Energetic modulation of cardiac inotropism and sarcoplasmic reticular Ca²⁺ uptake

Myocardial contractile performance is a function of sarcoplasmic reticular Ca²⁺ uptake and release, Ca²⁺ handling is ATP-dependent and can account for up to 40% of total myocardial energy expenditure. We tested the hypothesis that the thermodynamics of the cytosolic adenylate system can modulate sarcoplasmic reticular Ca²⁺ handling and hence function in intact heart. Cellular energy level was experimentally manipulated by perfusing isolated working guinea-pig hearts with substrate-free medium or media fortified with lactate and/or pyruvate as the main energy substrate.
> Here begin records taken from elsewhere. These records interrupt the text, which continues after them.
(** ** The program on a store of objects

    The functions above give what each function of [main.py] returns as a
    function of the values it reads.  Below, the same functions are written
    as the statements they are: a DataFrame is an object in a store, a
    variable holds a reference, [frame[name] = value] and
    [frame.loc[mask, name] = value] update the object in place, and every
    [pd.DataFrame(...)] allocates.  A Series that is read from a frame or
    computed from other Series is a value: the program never writes into
    one.  An object is modelled by its index and its columns, which is all
    the program observes of it. *)

Record DataFrame : Type := mkDataFrame {
  index : nat;
  columns : list (string * Series)
}.

Fixpoint column (name : string) (cols : list (string * Series))
  : option Series :=
  match cols with
  | [] => None
  | (k, v) :: cols' => if String.eqb k name then Some v else column name cols'
  end.

Fixpoint set_column (name : string) (v : Series) (cols : list (string * Series))
  : list (string * Series) :=
  match cols with
  | [] => [(name, v)]
  | (k, w) :: cols' =>
      if String.eqb k name then (k, v) :: cols'
      else (k, w) :: set_column name v cols'
  end.

(** A reference is the address of an object in the store; objects are
    never freed. *)
Definition ref : Type := nat.
Definition store : Type := list DataFrame.

(** A statement or expression: it runs on a store, ends with a value or an
    exception, and leaves a store. *)
Definition prog (A : Type) : Type := store → result A * store.

Global Instance prog_ret : MRet prog := λ A a σ, (Ok a, σ).

Global Instance prog_bind : MBind prog := λ A B k m σ,
  match m σ with
  | (Ok a, σ') => k a σ'
  | (Raise e, σ') => (Raise e, σ')
  end.

(** A computation on values, which leaves the store alone. *)
Definition lift {A} (r : result A) : prog A := λ σ, (r, σ).

Global Instance DataFrame_inhabited : Inhabited DataFrame :=
  populate (mkDataFrame 0 []).

Module Heap.

(** The object a reference names (a reference always names one). *)
Definition deref (r : ref) : prog DataFrame := λ σ, (Ok (σ !!! r), σ).

Definition new (fr : DataFrame) : prog ref := λ σ, (Ok (length σ), σ ++ [fr]).

Definition assign (r : ref) (fr : DataFrame) : prog () := λ σ,
  (Ok (), <[r := fr]> σ).

(** [pd.DataFrame(index=frame.index)] *)
Definition DataFrame_on_index (frame : ref) : prog ref :=
  fr ← deref frame;
  new (mkDataFrame (index fr) []).

(** [frame[name]] *)
Definition getitem (frame : ref) (name : string) : prog Series :=
  fr ← deref frame;
  match column name (columns fr) with
  | Some c => mret c
  | None => lift (Raise KeyError)
  end.

(** [frame[name] = value] *)
Definition setitem (frame : ref) (name : string) (value : Series) : prog () :=
  fr ← deref frame;
  assign frame (mkDataFrame (index fr) (set_column name value (columns fr))).

(** [frame[name] = scalar] *)
Definition setitem_scalar (frame : ref) (name : string) (value : float)
  : prog () :=
  fr ← deref frame;
  assign frame
    (mkDataFrame (index fr) (set_column name (full (index fr) value) (columns fr))).

(** [frame.loc[mask, name] = value] *)
Definition loc_setitem (frame : ref) (mask : list bool) (name : string)
    (value : float) : prog () :=
  fr ← deref frame;
  let col := default (full (index fr) NaN) (column name (columns fr)) in
  assign frame
    (mkDataFrame (index fr) (set_column name (loc_set mask value col) (columns fr))).

(** [frame.fillna(value)] *)
Definition frame_fillna (frame : ref) (value : float) : prog ref :=
  fr ← deref frame;
  new (mkDataFrame (index fr)
         (prod_map id (fillna value) <$> columns fr)).

(** [np.where(cond, x, y)] with a scalar [x]. *)
Definition np_where_scalar (cond : list bool) (x : float) (y : Series) : Series :=
  np_where cond (full (length cond) x) y.

Section Sqrt.

Variable sqrt : Qc → Qc.

Definition moving_average_strategy (data : ref) (short_window long_window : Z)
  : prog ref :=
  signals ← DataFrame_on_index data;
  close ← getitem data "Close";
  setitem signals "price" close;;
  close ← getitem data "Close";
  rs ← lift (rolling close short_window (Some 1%Z));
  setitem signals "short_mavg" (roll_mean rs);;
  close ← getitem data "Close";
  rl ← lift (rolling close long_window (Some 1%Z));
  setitem signals "long_mavg" (roll_mean rl);;
  setitem_scalar signals "signal" (Fin 0);;
  short_mavg ← getitem signals "short_mavg";
  long_mavg ← getitem signals "long_mavg";
  loc_setitem signals (s_gt short_mavg long_mavg) "signal" (Fin 1);;
  short_mavg ← getitem signals "short_mavg";
  long_mavg ← getitem signals "long_mavg";
  loc_setitem signals (s_le short_mavg long_mavg) "signal" (Fin 0);;
  signal ← getitem signals "signal";
  setitem signals "positions" (fillna (Fin 0) (diff signal));;
  mret signals.

Definition momentum_strategy (data : ref) (window : Z) : prog ref :=
  signals ← DataFrame_on_index data;
  close ← getitem data "Close";
  setitem signals "price" close;;
  close ← getitem data "Close";
  close' ← getitem data "Close";
  setitem signals "momentum" (s_sub close (shift window close'));;
  momentum ← getitem signals "momentum";
  let cond := s_gtk momentum (Fin 0) in
  setitem signals "signal"
    (np_where_scalar cond (Fin 1) (full (length cond) (Fin 0)));;
  signal ← getitem signals "signal";
  setitem signals "positions" (fillna (Fin 0) (diff signal));;
  mret signals.
(** X27. No layout that a caller can obtain through the public interface
    has a power-of-two alignment, and each passes the size test of
    [from_size_align]; none satisfies the documented invariants. *)
Theorem obtainable_layout_shape (l : Layout.t) :
  obtainable l ->
  is_power_of_two (Layout.align l) = false /\
  Layout.size l <= sub MAX_SIZE (sub (Layout.align l) 1) /\
  ~ Contract.invariants l.
Proof.
  intros Hob. split; [ | split].
  - apply obtainable_not_power_of_two. assumption.
  - apply obtainable_size_bound. assumption.
  - apply obtainable_not_invariants. assumption.
Qed.

Lemma obtainable_layout_shape_witness :
  is_power_of_two (Layout.align (Layout.mk 0 3)) = false /\
  Layout.size (Layout.mk 0 3) <= sub MAX_SIZE (sub (Layout.align (Layout.mk 0 3)) 1) /\
  ~ Contract.invariants (Layout.mk 0 3).
Proof.
  apply (obtainable_layout_shape (Layout.mk 0 3)).
  exact (ob_align_to Layout.default 3 (Layout.mk 0 3) ob_default eq_refl).
Defined.

(** X28. A layout of size 0, such as the default-constructed one, only
    leads to layouts of size 0: [align_to], [pad_to_align], [repeat] (with
    stride 0) and [repeat_packed] keep the size at 0, and [extend] and
    [extend_packed] fail when the other layout has size 0 too. *)
Theorem size_zero_closed (self after l : Layout.t) (n align stride : Z) :
  Layout.size self = 0 -> Layout.size after = 0 -> in_range n ->
  (Layout.align_to self align = Some l -> Layout.size l = 0) /\
  (Layout.pad_to_align self = Returned l -> Layout.size l = 0) /\
  (Layout.repeat self n = Returned (Some (l, stride)) ->
   Layout.size l = 0 /\ stride = 0) /\
  (Layout.repeat_packed self n = Some l -> Layout.size l = 0) /\
  Layout.extend self after = None /\
  Layout.extend_packed self after = None.
Proof.
  destruct self as [size align_]. destruct after as [size' align_'].
  unfold Layout.size. simpl. intros -> -> Hn.
  assert (H0 : in_range 0) by size_t_range.
  assert (Hm : checked_mul 0 n = Some 0).
  { rewrite checked_mul_small_l by (try assumption; lia). reflexivity. }
  assert (Hadd : checked_add 0 0 = None) by (vm_compute; reflexivity).
  assert (Ha0 : add 0 0 = 0) by reflexivity.
  split; [ | split; [ | split; [ | split; [ | split]]]].
  - unfold Layout.align_to. intros F. apply from_size_align_Some in F.
    destruct F as (-> & _). reflexivity.
  - unfold Layout.pad_to_align, Layout.size, Layout.align.
    cbn [Layout.size_ Layout.align_].
    rewrite required_padding_size_0.
    destruct (Layout.from_size_align (add 0 0) align_) as [l' | ] eqn:F;
      simpl; [ | discriminate].
    intros [= <-]. apply from_size_align_Some in F.
    destruct F as (-> & _). reflexivity.
  - unfold Layout.repeat, Layout.size, Layout.align.
    cbn [Layout.size_ Layout.align_].
    rewrite required_padding_size_0, Ha0, Hm.
    destruct (Layout.from_size_align 0 align_) as [l' | ] eqn:F;
      simpl; [ | discriminate].
    intros [= <- <-]. apply from_size_align_Some in F.
    destruct F as (-> & _). split; reflexivity.
  - unfold Layout.repeat_packed, Layout.size, Layout.align.
    cbn [Layout.size_ Layout.align_].
    rewrite Hm.
    destruct (Layout.from_size_align 0 align_) as [l' | ] eqn:F;
      [ | discriminate].
    intros [= <-]. apply from_size_align_Some in F.
    destruct F as (-> & _). reflexivity.
  - unfold Layout.extend, Layout.size, Layout.align.
    cbn [Layout.size_ Layout.align_].
    rewrite required_padding_size_0, Hadd. reflexivity.
  - unfold Layout.extend_packed, Layout.size.
    cbn [Layout.size_ Layout.align_].
    rewrite Hadd. reflexivity.
Qed.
Left ventricular contractile function was judged by stroke work and intraventricular dP dt. Cytosolic energy level was indexed by measured creatine kinase reactants. Relative to 5 mM lactate, 5 mM pyruvate increased left ventricular stroke work, dP dt_max, and dP dt_min, while lowering left ventricular end-diastolic pressure at physiological left atrial and aortic pressures. Pyruvate also doubled cytosolic phosphorylation potentials and increased [ATP] [ADP] ratio; this energetic enhancement distinguishes pyruvate from inotropic stimulation by catecholamines, which are known to decrease cytosolic energy level in perfused heart. Sarcoplasmic reticular Ca²⁺ handling was assessed in hearts prelabeled with ⁴⁵Ca, subjected to ⁴⁵Ca washout in the presence of different cytosolic energy levels, then stimulated with 10 mM caffeine to release residual sarcoplasmic reticular ⁴⁵Ca. When ryanodine (1 μM) was applied to open Ca²⁺ channels and thereby released ⁴⁵Ca from the sarcoplasmic reticulum during washout, caffeine-stimulated ⁴⁵Ca release was decreased 96%, demonstrating that virtually the entire caffeine-sensitive ⁴⁵Ca pool was located in the sarcoplasmic reticulum. In detailed comparisons of pyruvate-energized vs. substrate-free deenergized hearts, an inverse relationship between cytosolic energy level and caffeine-mobilized ⁴⁵Ca pool size was observed. Thus, caffeine-induced ⁴⁵Ca release was decreased 60% by pyruvate energization and increased 2.5-fold by substrate-free deenergization. Taken together, these results support the hypothesis that enhancement of myocardial inotropism by energy-yielding substrate is mediated by increased sarcoplasmic reticular Ca²⁺ loading/release. Thus we propose that the known control of sarcoplasmic reticular Ca²⁺ turnover by the protein kinase/phospholamban system can be modulated by cytosolic energy level.